[EXTRACTED ENTRIES]

(** [execute] ends with status -1 exactly when the warm-up passes and the
    first call of [_login] returns [False]. *)
Lemma execute_exit_minus_one s :
  (exists t s', Login.execute opts typed s = (t, Exit (-1), s')) <->
  exists r rest,
    Login.net s = Returns r :: rest /\ status_code r = 200%Z /\
    login_rejected rest.
Proof.
  split.
  - intros (t & s' & E).
    destruct (execute_total s) as (t' & res & s'' & E' & Hrun).
    rewrite E in E'. injection E' as <- <- <-.
    inversion Hrun as
      [s_ t_ res_ s'_ H0 Hne
      |s_ t0 s0 t1 s1 H0 H1
      |s_ t0 s0 t1 e s1 H0 H1
      |s_ t0 s0 t1 s1 H0 H1
      |s_ t0 s0 t1 s1 t2 res_ s'_ H0 H1 Hloop]; subst.
    + destruct (_init_session_stops _ _ _ _ H0 Hne) as (_ & _ & Hc).
      discriminate Hc.
    + destruct (_init_session_passes _ _ _ H0)
        as (r & rest & Hs & Hr & -> & _).
      exists r, rest. repeat split; try assumption.
      now destruct (_login_cases _ _ _ _ H1) as [_ Hrej].
    + apply loop_run_exit in Hloop. destruct Hloop as [Hc _].
      discriminate Hc.
  - intros (r & rest & Hs & Hr & Hrej).
    destruct (_login_rejects (with_net s rest) Hrej) as (t1 & s1 & E1).
    unfold Login.execute. unfold bind at 1.
    rewrite _init_session_eq, Hs, (proj2 (Z.eqb_eq _ _) Hr).
    unfold bind at 1. rewrite E1. cbn [negb].
    unfold bind at 1. unfold log, emit. cbn.
    eexists _, _. reflexivity.
Qed.

(** *** Polling while the session stays alive *)


Lemma login_loop_answers_counts k : forall n s r rest t res s',
  k < n ->
  Login.net s = conn_errors k ++ Returns r :: rest ->
  Login.login_loop opts typed n s = (t, res, s') ->
  count is_retry_warning t = k /\ count is_post t = S k.
Proof.
  assert (Hp : forall s, count is_retry_warning (passwd_events opts s) = 0
                         /\ count is_post (passwd_events opts s) = 0).
  { intros s. unfold passwd_events. now destruct (asks opts s). }
  induction k as [|k IH]; intros [|n] s r rest t res s' Hk Hs; try lia;
    rewrite login_loop_S, Hs; cbv zeta; destruct (Hp s) as [P1 P2].
  - intros H. injection H as <- _ _. count_events. rewrite P1, P2. now cbn.
  - rewrite conn_errors_S. cbn [app exn_eqb].
    destruct (Login.login_loop opts typed n _) as [[t0 res0] s0] eqn:E.
    intros H. injection H as <- _ _.
    apply (IH n _ r rest) in E as [E1 E2]; [|lia|reflexivity].
    count_events. rewrite P1, P2, E1, E2. now cbn.
Qed.

(** *** The whole process *)

Lemma shutdown_quiet s t res s' :
  Login.shutdown opts s = (t, res, s') ->
  relogin_follows opts t = true /\
  count (is_failed_poll opts) t = 0 /\
  count is_login_start t = 0 /\
  count is_getpass t = 0 /\
  forall c, res <> Exit c.
Proof.
  rewrite shutdown_eq.
  destruct (Login.net s) as [|[r|e] rest];
    intros H; injection H as <- <- _;
    repeat (rewrite ?count_cons, ?count_app, ?count_nil);
    rewrite ?relogin_follows_skip, ?is_failed_poll_logout
      by (try apply is_failed_poll_logout; reflexivity);
    try (destruct (Z.eqb (status_code r) 200));
    repeat split; try reflexivity; discriminate.
Qed.

(** A process is a run of [execute], followed by [shutdown] when the run
    was interrupted. *)
Lemma process_cases script :
  exists t res s',
    execute_run opts typed (Login.mkMachine None script 0) t res s' /\
    ((res <> Raise KeyboardInterrupt /\
      Login.process opts typed script = (t, res))
     \/
     (res = Raise KeyboardInterrupt /\
      exists t2 res2 s2,
        Login.shutdown opts s' = (t2, res2, s2) /\
        Login.process opts typed script
        = (t ++ interrupt_note :: t2, res2))).
Proof.
  destruct (execute_total (Login.mkMachine None script 0))
    as (t & res & s' & E & Hrun).
  exists t, res, s'. split; [assumption|].
  rewrite process_eq, E.
  destruct res as [[]| |e| |]; try (left; split; [discriminate|reflexivity]).
  destruct e; try (left; split; [discriminate|reflexivity]).
  right. split; [reflexivity|].
  destruct (Login.shutdown opts s') as [[t2 res2] s2].
  now exists t2, res2, s2.
Qed.

Lemma execute_run_exit_zero s t s' :
  execute_run opts typed s t (Exit 0) s' ->
  exists t0, t = t0 ++ [ELog ERROR "Couldn't log back in" []].
Proof.
  inversion 1 as
    [s_ t_ res_ s'_ H0 Hne
    |s_ t0 s0 t1 s1 H0 H1
    |s_ t0 s0 t1 e s1 H0 H1
    |s_ t0 s0 t1 s1 H0 H1
    |s_ t0 s0 t1 s1 t2 res_ s'_ H0 H1 Hloop]; subst.
  - destruct (_init_session_stops _ _ _ _ H0 Hne) as (_ & _ & Hc).
    discriminate Hc.
  - apply loop_run_exit in Hloop. destruct Hloop as [_ [t3 ->]].
    exists (t0 ++ t1 ++ ELog INFO "Successfully logged in" [] :: t3).
    now rewrite <- !app_assoc.
Qed.

(** The unrolling bound of [execute] is never reached. *)
Lemma process_never_out_of_fuel script :
  snd (Login.process opts typed script) <> OutOfFuel.
Proof.
  destruct (process_cases script) as (t & res & s' & Hrun & Hcase).
  destruct Hcase as [[_ ->]|[_ (t2 & res2 & s2 & E2 & ->)]]; cbn [snd].
  - intros ->.
    inversion Hrun as
      [s_ t_ res_ s'_ H0 Hne
      |s_ t0 s0 t1 s1 H0 H1
      |s_ t0 s0 t1 e s1 H0 H1
      |s_ t0 s0 t1 s1 H0 H1
      |s_ t0 s0 t1 s1 t3 res_ s'_ H0 H1 Hloop]; subst.
    + now destruct (_init_session_stops _ _ _ _ H0 Hne) as (_ & _ & Hc).
    + now apply loop_run_exit in Hloop.
  - rewrite shutdown_eq in E2.
    destruct (Login.net s') as [|[r|e] rest];
      injection E2 as _ <- _; discriminate.
Qed.

End LoginFacts.

(** * The claims *)

(** ** C1: connection errors and the retry budget *)

(** C1, as stated, at five connection errors: the fifth error takes the
    last unit of the budget, the loop ends, _login returns False and the
    answer that would have followed is never requested. *)
Lemma login_fails_after_five_errors :
  5 <= 5 /\
  endswith (url welcome) "index.php" = false /\
  snd (run (Login._login sample_options sample_typed)
           (Login.mkMachine None (conn_errors 5 ++ [Returns welcome]) 0))
  = Ret false /\
  Login.net (snd (Login._login sample_options sample_typed
                    (Login.mkMachine None
                       (conn_errors 5 ++ [Returns welcome]) 0)))
  = [Returns welcome].
Proof. split; [lia|]. repeat split. Qed.

(** C1 (amended): in every call of _login, whatever state earlier calls
    left behind, if the first k POSTs raise connection errors with k < 5
    and the next POST gets a response whose final URL does not end in
    index.php, the call returns True; the loop is left with retries = 5 - k,
    after k warnings and k + 1 POSTs, and the script is used up to that
    response.  A call that follows starts from 5 again. *)
Theorem login_succeeds_within_budget opts typed k s r rest :
  k < 5 ->
  Login.net s = conn_errors k ++ Returns r :: rest ->
  endswith (url r) "index.php" = false ->
  exists t s',
    Login.login_loop opts typed 5 s = (t, Ret (5 - k, Some r), s') /\
    Login._login opts typed s
    = (ELog INFO "Logging in..." [] :: t, Ret true, s') /\
    Login.net s' = rest /\
    count is_retry_warning t = k /\
    count is_post t = S k /\
    forall k2 r2 rest2,
      k2 < 5 ->
      rest = conn_errors k2 ++ Returns r2 :: rest2 ->
      exists t2 s2,
        Login.login_loop opts typed 5 s' = (t2, Ret (5 - k2, Some r2), s2).
Proof.
  intros Hk Hs Hu.
  destruct (login_loop_answers opts typed k 5 s r rest Hk Hs)
    as (t & s' & E & Hn).
  destruct (login_loop_answers_counts opts typed k 5 s r rest _ _ _ Hk Hs E)
    as [C1 C2].
  exists t, s'. repeat split; try assumption.
  - rewrite _login_eq, E. cbn [login_verdict]. rewrite Hu.
    replace (0 <? 5 - k)%nat with true
      by (symmetry; apply Nat.ltb_lt; lia).
    reflexivity.
  - intros k2 r2 rest2 Hk2 Hrest.
    destruct (login_loop_answers opts typed k2 5 s' r2 rest2 Hk2)
      as (t2 & s2 & E2 & _); [congruence|].
    now exists t2, s2.
Qed.

Lemma login_succeeds_within_budget_witness :
  exists t s',
    Login.login_loop sample_options sample_typed 5
      (Login.mkMachine None (conn_errors 4 ++ [Returns welcome]) 0)
    = (t, Ret (5 - 4, Some welcome), s') /\
    Login._login sample_options sample_typed
      (Login.mkMachine None (conn_errors 4 ++ [Returns welcome]) 0)
    = (ELog INFO "Logging in..." [] :: t, Ret true, s') /\
    Login.net s' = [] /\
    count is_retry_warning t = 4 /\
    count is_post t = 5 /\
    forall k2 r2 rest2,
      k2 < 5 ->
      [] = conn_errors k2 ++ Returns r2 :: rest2 ->
      exists t2 s2,
        Login.login_loop sample_options sample_typed 5 s'
        = (t2, Ret (5 - k2, Some r2), s2).
Proof.
  apply (login_succeeds_within_budget sample_options sample_typed 4
           (Login.mkMachine None (conn_errors 4 ++ [Returns welcome]) 0)
           welcome []).
  - lia.
  - reflexivity.
  - reflexivity.
Defined.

[/EXTRACTED ENTRIES]

• [WORK TO COMPLETE]: For the string "repeat", return every line of the data where it appears.

• [SOLUTION BELOW]:
      exists r, rest. repeat split; try assumption.
    repeat (rewrite ?count_cons, ?count_app, ?count_nil);
    repeat split; try reflexivity; discriminate.
Proof. split; [lia|]. repeat split. Qed.
  exists t, s'. repeat split; try assumption.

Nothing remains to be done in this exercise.